Maintenant, la prochaine étape sera de prévoir une trappe de visite sur le carter de distribution pour pouvoir caler l’AàC à la fois précisément et confortablement. A ce propos, pour rendre le réglage par la trappe de visite confortable, il faut s’arranger pour que deux des quatre vis de blocage du pignon se trouvent en position horizontale quand la came de référence est en pleine ouverture. Cette disposition permet de bloquer le pignon (au moins avec les deux vis horizontales) quand le réglage est satisfaisant. On peut ensuite faire un demi tour au vilebrequin pour bloquer les deux autres vis qui n’étaient initialement pas accessibles.

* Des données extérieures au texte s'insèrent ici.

(** * Errors *)
Inductive sentinel :=
  | ErrStaleGeneration
  | ErrGenerationConflict
  | ErrNodeIdentity
  | ErrForeignTable
  | ErrKernelAhead
  | ErrTrafficControlUnavailable
  | ErrUsageUnavailable
  | ErrUsageOutboxFull
  | ErrFabricUnavailable
  | ErrUnsupported          (** of package [nft] *)
  | DeadlineExceeded        (** of package [context] *)
  | Canceled.
#[export] Instance sentinel_eq_dec : EqDecision sentinel.
Proof. solve_decision. Defined.

Inductive error :=
  | Sentinel (s : sentinel)
  | Plain (message : string)
  | Validation (issues : list string)      (** [*spec.ValidationError] *)
  | Wrap (message : string) (e : error)    (** [fmt.Errorf("...: %w", err)] *)
  | Join (es : list error).                (** [errors.Join] *)

(** [errors.Is] *)
Fixpoint errors_Is (e : error) (s : sentinel) : bool :=
  match e with
  | Sentinel t => bool_decide (t = s)
  | Plain _ | Validation _ => false
  | Wrap _ e => errors_Is e s
  | Join es => existsb (λ e, errors_Is e s) es
  end.

(** [errors.As] with a [*spec.ValidationError] *)
Fixpoint errors_As_validation (e : error) : bool :=
  match e with
  | Sentinel _ | Plain _ => false
  | Validation _ => true
  | Wrap _ e => errors_As_validation e
  | Join es => existsb errors_As_validation es
  end.

(** The error of a compiler for a state: all three validate it first, and the
    one for nft wraps [ErrUnsupported]. *)
Definition compile_failure (state : DesiredState) (message : string) : error :=
  match Validate state with
  | _ :: _ as issues => Validation issues
  | [] => if String.prefix Nft.ErrUnsupported message then Wrap message (Sentinel ErrUnsupported)
          else Plain message
  end.

Definition errors_Join (es : list error) : option error :=
  match es with [] => None | _ => Some (Join es) end.

(** * The interfaces *)

(** [nft.InstalledState] and [nft.RawCounter] *)
Record InstalledState := {
  in_Exists : bool;
  in_Managed : bool;
  in_Generation : N;
  in_DesiredChecksum : string;
  in_ProgramChecksum : string;
}.
Record RawCounter := { rc_Name : string; rc_Packets : N; rc_Bytes : N }.

Section interfaces.
Context (W : Type).

Record TrafficBackend := {
  tc_config : Tc.Config;
  tc_Check : Tc.Program → W → W * option error;
  tc_Apply : Tc.Program → W → W * option error;
  tc_Verify : Tc.Program → W → W * option error;
}.

Record FabricBackend := {
  fb_Check : Fabric.Program → Fabric.Program → W → W * option error;
  fb_Prepare : Fabric.Program → W → W * option error;
  fb_Cleanup : Fabric.Program → Fabric.Program → W → W * option error;
  fb_Verify : Fabric.Program → W → W * option error;
}.

(** The fields of [Reconciler]. [WithTrafficControl] and [WithFabric] set a
    compiler and its backend together, hence one option for both;
    [e_ReadCounters] is present when the backend is a [CounterReader]. *)
Record Env := {
  e_now : W → W * Time;
  e_Inspect : W → W * (error + InstalledState);
  e_Check : string → W → W * option error;
  e_Apply : string → W → W * option error;
  e_ReadCounters : option (W → W * (error + list RawCounter));
  e_tc : option TrafficBackend;
  e_conntrack : option (string → list ForwardSpec → W → W * (error + N));
  e_fabric : option FabricBackend;
  e_Load : W → W * (error + StateRecord);
  e_Save : StateRecord → W → W * option error;
}.
End interfaces.
Arguments tc_config {_} _.
Arguments tc_Check {_} _ _ _.
Arguments tc_Apply {_} _ _ _.
Arguments tc_Verify {_} _ _ _.
Arguments fb_Check {_} _ _ _ _.
Arguments fb_Prepare {_} _ _ _.
Arguments fb_Cleanup {_} _ _ _ _.
Arguments fb_Verify {_} _ _ _.
Arguments e_now {_} _ _.
Arguments e_Inspect {_} _ _.
Arguments e_Check {_} _ _ _.
Arguments e_Apply {_} _ _ _.
Arguments e_ReadCounters {_} _.
Arguments e_tc {_} _.
Arguments e_conntrack {_} _.
Arguments e_fabric {_} _.
Arguments e_Load {_} _ _.
Arguments e_Save {_} _ _ _.

(** * The monad: world passing, with the calls made so far *)
Inductive event :=
  | EInspect (r : error + InstalledState)
  | ECheck (script : string)
  | EApply (script : string)
  | EReadCounters
  | ETcCheck (p : Tc.Program)
  | ETcApply (p : Tc.Program)
  | ETcVerify (p : Tc.Program) (ok : bool)
  | EConntrack
  | EFabricCheck (previous target : Fabric.Program)
  | EPrepare (p : Fabric.Program)
  | ECleanup (previous target : Fabric.Program)
  | EFabricVerify (p : Fabric.Program) (ok : bool)
  | ELoad
  | ESave (r : StateRecord) (saved : bool).

Definition M (W A : Type) : Type := W * list event → (W * list event) * A.
#[export] Instance M_ret W : MRet (M W) := λ A a st, (st, a).
#[export] Instance M_bind W : MBind (M W) := λ A B f m st, let '(st, a) := m st in f a st.

Definition call {W A} (op : W → W * A) (ev : A → event) : M W A :=
  λ st, let '(w, a) := op st.1 in ((w, st.2 ++ [ev a]), a).

Definition clock {W} (E : Env W) : M W Time :=
  λ st, let '(w, t) := e_now E st.1 in ((w, st.2), t).

(** [if cond { if err := op(); err != nil { return fail(err) } }; next] *)
Definition guarded {W A} (cond : bool) (op : M W (option error)) (fail : error → M W A)
    (next : M W A) : M W A :=
  if cond then e ← op; match e with Some e => fail e | None => next end else next.

Record Result := MkResult {
  rs_Generation : N;
  rs_Checksum : string;
  rs_ProgramChecksum : string;
  rs_TCChecksum : string;
  rs_FabricChecksum : string;
  rs_Changed : bool;
  rs_Recovered : bool;
  rs_ConntrackDeleted : N;
}.
Definition ResultZero : Result := MkResult 0 "" "" "" "" false false 0.
Definition set_Recovered (r : Result) : Result :=
  MkResult (rs_Generation r) (rs_Checksum r) (rs_ProgramChecksum r) (rs_TCChecksum r)
    (rs_FabricChecksum r) (rs_Changed r) true (rs_ConntrackDeleted r).
Definition finish_result (r : Result) (changed : bool) (deleted : N) : Result :=
  MkResult (rs_Generation r) (rs_Checksum r) (rs_ProgramChecksum r) (rs_TCChecksum r)
    (rs_FabricChecksum r) changed (rs_Recovered r) deleted.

Comme disait ma grand mère pour me consoler quand j’avais un chagrin: « A quelque chose malheur est bon » et elle trouvait toujours une bonne explication à me donner pour trouver un coté positif à ma mésaventure du moment. C’était il y a soixante ans mais son propos est toujours d’actualité! En croyant bien faire, nous avions renvoyé notre arbre à cames retaillé avec notre vilebrequin pour leur faire subir un traitement de surface type « ténifer ». Le retaillage supprime évidemment une bonne partie du traitement d’origine et avec des gros ressorts, les pressions de contact came/poussoir sont considérables. Malheureusement, dans les aléas du transport de retour, l’arbre à cames, devenu très dur mais aussi très fragile est revenu cassé. Ce type de traitement est donc à éviter au profit d’une nitruration qui conserve davantage la souplesse du cœur de la matière.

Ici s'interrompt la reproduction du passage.